# [Aim of the task]
Find and copy every line in the records that includes the string "utils".

Start of Records for this task

(** * Otterdog: the reconciliation core of the model layer

    A shallow embedding of the parts of
    [otterdog/models/environment.py], [otterdog/models/repository.py],
    [otterdog/models/organization_settings.py],
    [otterdog/models/organization_workflow_settings.py] and
    [otterdog/providers/github/rest/reference_client.py] that compute
    validation findings, field-level differences, live patches and
    provider-bound mappings and that apply patches, and of the control
    flow of [otterdog/validate.py],
    [otterdog/operations/import_operation.py] and
    [otterdog/webapp/tasks/validate_pull_request.py], followed by the
    properties proved about them.

    Conventions of the embedding:
    - a Python attribute holds a dynamically typed [value]; the sentinel
      [UNSET] is a value of its own, distinct from [None];
    - a [str] is held by its UTF-8 encoding, and [len] counts its
      characters, not its bytes;
    - a [dict] that is iterated or popped from is an insertion-ordered
      association list ([dict]); a dict that is only looked up is a [gmap];
    - a callback that receives findings or patches is a log: a computation
      returns the items handed over so far together with its outcome, which
      is a value or the exception that interrupted it. *)

From Stdlib Require Import ZArith Ascii String List Bool Lia.
From stdpp Require Import gmap strings list fin_maps.

Open Scope string_scope.
Open Scope list_scope.
Open Scope Z_scope.

(** ** Dynamically typed values *)

Inductive value :=
| UNSET
| VNone
| VBool (b : bool)
| VInt (n : Z)
| VStr (s : string)
| VList (l : list string).

#[global] Instance value_eq_dec : EqDecision value.
Proof. solve_decision. Defined.

(** Python's [==] on the values above: [bool] is a subclass of [int], so
    [True == 1] and [False == 0]; values of different types are otherwise
    unequal. *)
Definition py_eq (a b : value) : bool :=
  match a, b with
  | VBool x, VInt n | VInt n, VBool x => bool_decide (n = if x then 1 else 0)
  | _, _ => bool_decide (a = b)
  end.

Definition py_ne (a b : value) : bool := negb (py_eq a b).

(** [x is True], [x is False], [x is None]: identity with the singletons. *)
Definition is_True (v : value) : bool :=
  match v with VBool true => true | _ => false end.
Definition is_False (v : value) : bool :=
  match v with VBool false => true | _ => false end.
Definition is_None (v : value) : bool :=
  match v with VNone => true | _ => false end.

(** Truth value of an object in a condition.  The class of [UNSET] is not
    among the sources; the sentinel is taken to be falsy, like [None], and
    no property below depends on that choice. *)
Definition truthy (v : value) : bool :=
  match v with
  | UNSET | VNone => false
  | VBool b => b
  | VInt n => negb (n =? 0)
  | VStr s => negb (String.eqb s "")
  | VList l => match l with [] => false | _ => true end
  end.

(** Modelled from the spec: [otterdog.utils.is_unset] and
    [is_set_and_valid] (the module [otterdog/utils] is not among the
    sources).  Unset means "not specified", as opposed to [None], which
    means "explicitly cleared"; a value is set and valid when it is
    neither. *)
Definition is_unset (v : value) : bool :=
  match v with UNSET => true | _ => false end.

(** Modelled from the spec: [otterdog.utils.is_set_and_valid], see above. *)
Definition is_set_and_valid (v : value) : bool :=
  negb (is_unset v) && negb (is_None v).

(** ** Strings *)

(** A [str] is held by its UTF-8 encoding, one [ascii] per byte: a
    character is one leading byte followed by up to three continuation
    bytes, and the continuation bytes are the bytes [10xxxxxx]. *)
Definition is_continuation_byte (c : ascii) : bool :=
  match c with
  | Ascii _ _ _ _ _ _ b6 b7 => (b7 && negb b6)%bool
  end.

(** [len(s)] for a [str]: the number of its characters. *)
Fixpoint str_len (s : string) : nat :=
  match s with
  | EmptyString => 0%nat
  | String c r =>
      if is_continuation_byte c then str_len r else S (str_len r)
  end.

Definition lower_ascii (c : ascii) : ascii :=
  let n := nat_of_ascii c in
  if (Nat.leb 65 n && Nat.leb n 90)%bool then ascii_of_nat (n + 32) else c.

(** [str.lower()].  Organization and repository names are ASCII, on which
    [lower] maps [A-Z] to [a-z] and leaves every other character alone. *)
Fixpoint lower (s : string) : string :=
  match s with
  | EmptyString => EmptyString
  | String c r => String (lower_ascii c) (lower r)
  end.

Definition endswith (s suffix : string) : bool :=
  let n := String.length s in
  let m := String.length suffix in
  (Nat.leb m n && String.eqb (substring (n - m) m s) suffix)%bool.

Definition removesuffix (s suffix : string) : string :=
  if endswith s suffix
  then substring 0 (String.length s - String.length suffix) s
  else s.

(** [s.rsplit(sep)[-1]] for a one-character separator: the part of [s]
    after its last occurrence of [sep] (all of [s] when there is none). *)
Fixpoint last_segment (sep : ascii) (s : string) : string :=
  match s with
  | EmptyString => EmptyString
  | String c r =>
      let rest := last_segment sep r in
      if existsb (Ascii.eqb sep) (list_ascii_of_string r)
      then rest
      else if Ascii.eqb c sep then r else String c r
  end.

(** ** Exceptions and logging computations *)

Inductive exn :=
| KeyError (k : string)
| TypeError
| AssertionError
| RuntimeError (msg : string).

Inductive result (A : Type) :=
| Ok (a : A)
| Raise (e : exn).
Arguments Ok {A} a.
Arguments Raise {A} e.

Definition result_bind {A B} (m : result A) (f : A -> result B) : result B :=
  match m with Ok a => f a | Raise e => Raise e end.

Declare Scope result_scope.
Delimit Scope result_scope with result.
Notation "'let?' x := m 'in' k" := (result_bind m (fun x => k))
  (at level 10, x name, m at level 100, k at level 200) : result_scope.

(** A computation that hands items of type [O] to a callback: the items
    handed over so far, in order, and the outcome. *)
Definition Emit (O A : Type) : Type := (list O * result A)%type.

Section Emit.
Context {O : Type}.

Definition emit_ret {A} (a : A) : Emit O A := ([], Ok a).
Definition emit_raise {A} (e : exn) : Emit O A := ([], Raise e).
Definition emit (o : O) : Emit O unit := ([o], Ok tt).
Definition emit_lift {A} (r : result A) : Emit O A := ([], r).

Definition emit_bind {A B} (m : Emit O A) (f : A -> Emit O B) : Emit O B :=
  match m with
  | (out, Ok a) => let '(out', r) := f a in (out ++ out', r)
  | (out, Raise e) => (out, Raise e)
  end.

Definition emitted {A} (m : Emit O A) : list O := fst m.
Definition outcome {A} (m : Emit O A) : result A := snd m.
End Emit.

Declare Scope emit_scope.
Delimit Scope emit_scope with emit.
Notation "'do' x <- m ; k" := (emit_bind m (fun x => k))
  (at level 10, x name, m at level 100, k at level 200) : emit_scope.
Notation "'run' m ; k" := (emit_bind m (fun _ => k))
  (at level 10, m at level 100, k at level 200) : emit_scope.

(** ** Insertion-ordered dictionaries *)

Definition dict (V : Type) : Type := list (string * V).

Section Dict.
Context {V : Type}.

Fixpoint dict_get (d : dict V) (k : string) : option V :=
  match d with
  | [] => None
  | (k', v) :: r => if String.eqb k' k then Some v else dict_get r k
  end.

Definition dict_contains (d : dict V) (k : string) : bool :=
  match dict_get d k with Some _ => true | None => false end.

(** [d[k] = v]: an existing key keeps its position. *)
Fixpoint dict_set (d : dict V) (k : string) (v : V) : dict V :=
  match d with
  | [] => [(k, v)]
  | (k', v') :: r =>
      if String.eqb k' k then (k', v) :: r else (k', v') :: dict_set r k v
  end.

Fixpoint dict_remove (d : dict V) (k : string) : dict V :=
  match d with
  | [] => []
  | (k', v) :: r => if String.eqb k' k then r else (k', v) :: dict_remove r k
  end.

(** [d.pop(k)] without a default: [KeyError] when [k] is missing. *)
Definition dict_pop (d : dict V) (k : string) : result (dict V) :=
  if dict_contains d k then Ok (dict_remove d k) else Raise (KeyError k).

Definition dict_keys (d : dict V) : list string := map fst d.
End Dict.

(** ** Fields and their metadata *)

Module Field.
Record t := mk {
  name : string;
  external_only : bool;
  key : bool;
  model_only : bool;
  read_only : bool;
  nested_model : bool;
}.

Definition plain (n : string) : t := mk n false false false false false.
Definition external (n : string) : t := mk n true false false false false.
Definition keyed (n : string) : t := mk n false true false false false.
Definition model (n : string) : t := mk n false false true false false.
Definition readonly (n : string) : t := mk n false false false true false.
Definition nested (n : string) : t := mk n false false false false true.
End Field.

Record Change := mkChange { from_value : value; to_value : value }.

#[global] Instance Change_eq_dec : EqDecision Change.
Proof. solve_decision. Defined.

(** ** The base class of all entities *)

(** What the generic code of [ModelObject] needs from a concrete entity
    class: its dataclass fields, attribute access by field name, and the
    overridable predicate [include_field_for_diff_computation]. *)
Class ModelObject (T : Type) := {
  all_fields : list Field.t;
  getattribute : T -> string -> value;
  include_field_for_diff_computation : T -> Field.t -> bool;
}.

(** Modelled from the spec: [ModelObject.provider_fields] (the base class in
    [otterdog/models/__init__.py] is not among the sources).  The fields
    that may be sent to the provider: not provider-assigned, not model-only,
    not read-only, and not a nested model. *)
Definition provider_fields (fields : list Field.t) : list Field.t :=
  List.filter
    (fun f => negb (Field.external_only f) && negb (Field.model_only f)
              && negb (Field.read_only f) && negb (Field.nested_model f))
    fields.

End of Records for this task

# [Answer to the exercise]
(** Modelled from the spec: [otterdog.utils.is_unset] and
    [is_set_and_valid] (the module [otterdog/utils] is not among the
(** Modelled from the spec: [otterdog.utils.is_set_and_valid], see above. *)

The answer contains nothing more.